▸ **Work instructions**
Give again, word for word, every line in the entries below from the line with "induction order as [|j order IH]; simpl; intros Hs" up to and including the line with "Implicit Types (s", and no other line.

▸ **Collected data**
(* ===== verification/Bio.v ===== *)
(** * bio.c: the buffer cache

    The doubly linked LRU list is the list [lru] of buffer indices, from
    [head.next] (most recent) to [head.prev]; a buffer's sleep lock is the pid of
    its holder.  Functions run for the process [me]; one that has to wait for a
    buffer lock held by another process does not return ([NoFuel]).
    [virtio_disk_rw] is an atomic transfer of one block; [wlog] records the
    writes in order, for reasoning about crashes. *)
From S2P Require Import Prelude.

Definition MAXOPBLOCKS : Z := 10.
Definition LOGBLOCKS : Z := MAXOPBLOCKS * 3.
Definition NBUF : nat := 30.
Definition BSIZE : Z := 1024.

Abbreviation block := (list Z).

Record buf := mkBuf {
  valid : Z; bdev : Z; blockno : Z; refcnt : Z; bdata : block; bowner : option Z
}.

Definition set_refcnt (v : Z) (b : buf) : buf :=
  mkBuf (valid b) (bdev b) (blockno b) v (bdata b) (bowner b).
Definition set_owner (v : option Z) (b : buf) : buf :=
  mkBuf (valid b) (bdev b) (blockno b) (refcnt b) (bdata b) v.
Definition set_data (v : block) (b : buf) : buf :=
  mkBuf (valid b) (bdev b) (blockno b) (refcnt b) v (bowner b).
Definition set_valid (v : Z) (b : buf) : buf :=
  mkBuf v (bdev b) (blockno b) (refcnt b) (bdata b) (bowner b).

Record bst := mkB { bufs : list buf; lru : list nat; disk : gmap Z block; wlog : list (Z * block) }.

Definition set_bufs (v : list buf) (s : bst) : bst := mkB v (lru s) (disk s) (wlog s).
Definition upd_buf (i : nat) (f : buf → buf) (s : bst) : bst := set_bufs (alter f i (bufs s)) s.

Definition zero_block : block := replicate (Z.to_nat BSIZE) 0.
Definition dget (d : gmap Z block) (blk : Z) : block := default zero_block (d !! blk).

Definition buf0 : buf := mkBuf 0 0 0 0 zero_block None.
Definition getb (s : bst) (i : nat) : buf := default buf0 (bufs s !! i).

(** [binit]: each buffer in turn goes to the front of the list. *)
Definition binit (d : gmap Z block) : bst :=
  mkB (replicate NBUF buf0) (foldl (λ l i, i :: l) [] (seq 0 NBUF)) d [].

Definition acquiresleep (me : Z) (i : nat) (s : bst) : res bst :=
  match bowner (getb s i) with
  | Some _ => NoFuel
  | None => Ok (upd_buf i (set_owner (Some me)) s)
  end.
Definition releasesleep (i : nat) (s : bst) : bst := upd_buf i (set_owner None) s.
Definition holdingsleep (me : Z) (i : nat) (s : bst) : bool :=
  bool_decide (bowner (getb s i) = Some me).

(** The first buffer along [order] that satisfies [P]. *)
Fixpoint scan (P : buf → bool) (s : bst) (order : list nat) : option nat :=
  match order with
  | [] => None
  | i :: order' => if P (getb s i) then Some i else scan P s order'
  end.

Definition is_block (dev blk : Z) (b : buf) : bool := (bdev b =? dev) && (blockno b =? blk).
Definition is_unused (b : buf) : bool := refcnt b =? 0.

Definition bget (me dev blk : Z) (s : bst) : res (nat * bst) :=
  match scan (is_block dev blk) s (lru s) with
  | Some i =>
      let s := upd_buf i (λ b, set_refcnt (u32 (refcnt b + 1)) b) s in
      s ← acquiresleep me i s; Ok (i, s)
  | None =>
      match scan is_unused s (reverse (lru s)) with
      | Some i =>
          let s := upd_buf i (λ b, mkBuf 0 dev blk 1 (bdata b) (bowner b)) s in
          s ← acquiresleep me i s; Ok (i, s)
      | None => Panic "bget: no buffers"
      end
  end.

Definition virtio_disk_rw (i : nat) (write : bool) (s : bst) : bst :=
  let b := getb s i in
  if write then mkB (bufs s) (lru s) (<[blockno b := bdata b]> (disk s)) (wlog s ++ [(blockno b, bdata b)])
  else upd_buf i (set_data (dget (disk s) (blockno b))) s.

Definition bread (me dev blk : Z) (s : bst) : res (nat * bst) :=
  '(i, s) ← bget me dev blk s;
  if valid (getb s i) =? 0 then Ok (i, upd_buf i (set_valid 1) (virtio_disk_rw i false s))
  else Ok (i, s).

Definition bwrite (me : Z) (i : nat) (s : bst) : res bst :=
  if negb (holdingsleep me i s) then Panic "bwrite" else Ok (virtio_disk_rw i true s).

Definition brelse (me : Z) (i : nat) (s : bst) : res bst :=
  if negb (holdingsleep me i s) then Panic "brelse"
  else
    let s := releasesleep i s in
    let s := upd_buf i (λ b, set_refcnt (u32 (refcnt b - 1)) b) s in
    Ok (if refcnt (getb s i) =? 0
        then mkB (bufs s) (i :: filter (.≠ i) (lru s)) (disk s) (wlog s) else s).

Definition bpin (i : nat) (s : bst) : bst := upd_buf i (λ b, set_refcnt (u32 (refcnt b + 1)) b) s.
Definition bunpin (i : nat) (s : bst) : bst := upd_buf i (λ b, set_refcnt (u32 (refcnt b - 1)) b) s.

(** ** The invariant *)

(** What a reader of block [blk] sees: the cached copy if there is one. *)
Definition bview (s : bst) (dev blk : Z) : block :=
  match scan (is_block dev blk) s (lru s) with
  | Some i => if valid (getb s i) =? 0 then dget (disk s) blk else bdata (getb s i)
  | None => dget (disk s) blk
  end.


Lemma scan_Some P s order i :
  scan P s order = Some i → i ∈ order ∧ P (getb s i) = true.
Proof.
  induction order as [|j order IH]; simpl; [done|]. destruct (P (getb s j)) eqn:Hp.
  - intros [= <-]. split; [left|done].
  - intros [? ?]%IH. split; [by right|done].
Qed.

Lemma scan_None P s order : scan P s order = None → ∀ i, i ∈ order → P (getb s i) = false.
Proof.
  induction order as [|j order IH]; simpl; intros Hs i; [by intros ?%not_elem_of_nil|].
  destruct (P (getb s j)) eqn:Hp; [done|]. intros [->|Hi]%elem_of_cons; auto.
Qed.

Lemma scan_ext P s s' order :
  (∀ i, i ∈ order → P (getb s' i) = P (getb s i)) → scan P s' order = scan P s order.
Proof.
  induction order as [|j order IH]; simpl; intros He; [done|].
  rewrite He by left. destruct (P (getb s j)); [done|]. apply IH. intros i Hi. apply He. by right.
Qed.

Lemma getb_Some s i b : bufs s !! i = Some b → getb s i = b.
Proof. unfold getb. by intros ->. Qed.

Lemma getb_upd f i j s :
  is_Some (bufs s !! i) → getb (upd_buf i f s) j = if decide (i = j) then f (getb s i) else getb s j.
Proof.
  intros [b Hb]. unfold getb, upd_buf, set_bufs. simpl. case_decide; subst.
  - by rewrite list_lookup_alter_eq, Hb.
  - by rewrite list_lookup_alter_ne.
Qed.

(** ** One device *)
Section device.
Context (dev : Z) (Hdev : dev ≠ 0).
Implicit Types (s : bst) (b : buf) (i : nat) (blk : Z).

(** The cache is consistent: the list holds every buffer once, a block has at
    most one buffer, an unused buffer is unlocked and agrees with the disk. *)
Record binv s : Prop := {
  bi_lru : NoDup (lru s) ∧ ∀ i, i ∈ lru s ↔ is_Some (bufs s !! i);
  bi_unique : ∀ i j b b', bufs s !! i = Some b → bufs s !! j = Some b' →
    bdev b ≠ 0 → bdev b = bdev b' → blockno b = blockno b' → i = j;
  bi_refcnt : ∀ i b, bufs s !! i = Some b → 0 <= refcnt b < 4294967295;
  bi_free : ∀ i b, bufs s !! i = Some b → refcnt b = 0 →
    bowner b = None ∧ (valid b ≠ 0 → bdata b = dget (disk s) (blockno b));
  bi_dev : ∀ i b, bufs s !! i = Some b → valid b ≠ 0 ∨ refcnt b ≠ 0 → bdev b = dev;
  bi_len : length (bufs s) = NBUF
}.

(** The buffer that caches a block. *)
Definition at_buf s blk i b : Prop := bufs s !! i = Some b ∧ bdev b = dev ∧ blockno b = blk.

Definition cached s blk : option buf := getb s <$> scan (is_block dev blk) s (lru s).

Lemma is_block_spec blk b : is_block dev blk b = true ↔ bdev b = dev ∧ blockno b = blk.
Proof. unfold is_block. rewrite andb_true_iff, !Z.eqb_eq. done. Qed.

Lemma cached_at s blk b : binv s → cached s blk = Some b ↔ ∃ i, at_buf s blk i b.
Proof.
  intros Hi. unfold cached, at_buf. destruct (scan _ _ _) as [i|] eqn:Hs; simpl.
  - apply scan_Some in Hs as [Hin [Hd Hb]%is_block_spec].
    apply (proj2 (bi_lru _ Hi)) in Hin as [b0 Hb0]. rewrite (getb_Some _ _ _ Hb0) in *.
    split; [intros [= <-]; eauto|]. intros (j & Hj & Hdj & Hbj). f_equal.
    assert (i = j) as -> by (eapply (bi_unique _ Hi i j); [exact Hb0|exact Hj|congruence..]).
    congruence.
  - split; [done|]. intros (i & Hb & Hd & Hk). exfalso.
    assert (is_block dev blk (getb s i) = false) as Hf.
    { eapply scan_None; [exact Hs|]. apply (proj2 (bi_lru _ Hi)). eauto. }
    rewrite (getb_Some _ _ _ Hb), (proj2 (is_block_spec blk b)) in Hf; done.
Qed.

Lemma cached_None s blk : binv s → cached s blk = None ↔ ∀ i b, ¬ at_buf s blk i b.
Proof.
  intros Hi. destruct (cached s blk) as [b|] eqn:Hc.
  - apply cached_at in Hc as [i Hb]; [|done]. split; [done|]. intros Hn. by destruct (Hn i b).
  - split; [|done]. intros _ i b Hb. assert (cached s blk = Some b); [|congruence].
    apply cached_at; [done|by exists i].
Qed.

(** Two states whose caching buffers correspond. *)
Lemma cached_ext s s' blk :
  binv s → binv s' → (∀ b, (∃ i, at_buf s' blk i b) ↔ (∃ i, at_buf s blk i b)) →
  cached s' blk = cached s blk.
Proof.
  intros Hi Hi' He. destruct (cached s blk) as [b|] eqn:Hc.
  - apply cached_at; [done|]. apply He. by apply cached_at.
  - apply cached_None; [done|]. intros i b Hb.
    assert (∃ i, at_buf s blk i b) as [j Hj] by (apply He; eauto).
    by eapply (proj1 (cached_None s blk Hi)) in Hj.
Qed.

Lemma cached_bufs s s' blk : bufs s' = bufs s → lru s' = lru s → cached s' blk = cached s blk.
Proof.
  intros Hb Hl. assert (∀ i, getb s' i = getb s i) as Hg by (intros i; unfold getb; by rewrite Hb).
  unfold cached. rewrite Hl, (scan_ext _ s s') by (intros; by rewrite Hg).
  destruct (scan _ _ _); simpl; by rewrite ?Hg.
Qed.

Definition view s blk : block := 
  match cached s blk with
  | Some b => if valid b =? 0 then dget (disk s) blk else bdata b
  | None => dget (disk s) blk
  end.
Definition rc s blk : Z := match cached s blk with Some b => refcnt b | None => 0 end.
Definition holder s blk : option Z := match cached s blk with Some b => bowner b | None => None end.

Lemma view_bview s blk : view s blk = bview s dev blk.
Proof. unfold view, bview, cached. by destruct (scan _ _ _). Qed.

(** The number of buffers nobody uses. *)
Definition nfree s : nat := length (filter (λ b, refcnt b = 0) (bufs s)).

Lemma nfree_pos s : binv s → (0 < nfree s)%nat ↔ scan is_unused s (reverse (lru s)) ≠ None.
Proof.
  intros Hi. unfold nfree. split.
  - intros Hl Hs. destruct (filter _ (bufs s)) as [|b l] eqn:Hf; [simpl in Hl; lia|].
    assert (b ∈ filter (λ b, refcnt b = 0) (bufs s)) as Hb by (rewrite Hf; left).
    apply list_elem_of_filter in Hb as [H0 [i Hb]%list_elem_of_lookup].
    assert (is_unused (getb s i) = false) as Hu.
    { eapply scan_None; [exact Hs|]. rewrite elem_of_reverse. apply (proj2 (bi_lru _ Hi)). eauto. }
    rewrite (getb_Some _ _ _ Hb) in Hu. unfold is_unused in Hu. lia.
  - intros Hs. destruct (scan _ _ _) as [i|] eqn:Hsc; [|done].
    apply scan_Some in Hsc as [Hin Hu]. rewrite elem_of_reverse in Hin.
    apply (proj2 (bi_lru _ Hi)) in Hin as [b Hb]. rewrite (getb_Some _ _ _ Hb) in Hu.
    unfold is_unused in Hu.
    assert (b ∈ filter (λ b, refcnt b = 0) (bufs s)) as Hf.
    { apply list_elem_of_filter. split; [lia|]. apply list_elem_of_lookup. eauto. }
    destruct (filter _ (bufs s)); [by apply not_elem_of_nil in Hf|simpl; lia].
Qed.

Definition isz (z : Z) : nat := if z =? 0 then 1 else 0.

Lemma filter_alter (f : buf → buf) (l : list buf) : ∀ (i : nat) b,
  l !! i = Some b →
  (length (filter (λ b, refcnt b = 0%Z) (alter f i l)) + isz (refcnt b) =
   length (filter (λ b, refcnt b = 0%Z) l) + isz (refcnt (f b)))%nat.
Proof.
  induction l as [|b0 l IH]; intros [|i] b Hb; simplify_eq/=.
  - rewrite !filter_cons. unfold isz.
    destruct (Z.eqb_spec (refcnt b) 0), (Z.eqb_spec (refcnt (f b)) 0);
      repeat case_decide; simpl; done || lia.
  - specialize (IH _ _ Hb). rewrite !filter_cons. change (list_alter f i l) with (alter f i l).
    case_decide; simpl; lia.
Qed.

▸ **Answer to this exercise**
  induction order as [|j order IH]; simpl; intros Hs i; [by intros ?%not_elem_of_nil|].
  destruct (P (getb s j)) eqn:Hp; [done|]. intros [->|Hi]%elem_of_cons; auto.
Qed.

Lemma scan_ext P s s' order :
  (∀ i, i ∈ order → P (getb s' i) = P (getb s i)) → scan P s' order = scan P s order.
Proof.
  induction order as [|j order IH]; simpl; intros He; [done|].
  rewrite He by left. destruct (P (getb s j)); [done|]. apply IH. intros i Hi. apply He. by right.
Qed.

Lemma getb_Some s i b : bufs s !! i = Some b → getb s i = b.
Proof. unfold getb. by intros ->. Qed.

Lemma getb_upd f i j s :
  is_Some (bufs s !! i) → getb (upd_buf i f s) j = if decide (i = j) then f (getb s i) else getb s j.
Proof.
  intros [b Hb]. unfold getb, upd_buf, set_bufs. simpl. case_decide; subst.
  - by rewrite list_lookup_alter_eq, Hb.
  - by rewrite list_lookup_alter_ne.
Qed.

(** ** One device *)
Section device.
Context (dev : Z) (Hdev : dev ≠ 0).
Implicit Types (s : bst) (b : buf) (i : nat) (blk : Z).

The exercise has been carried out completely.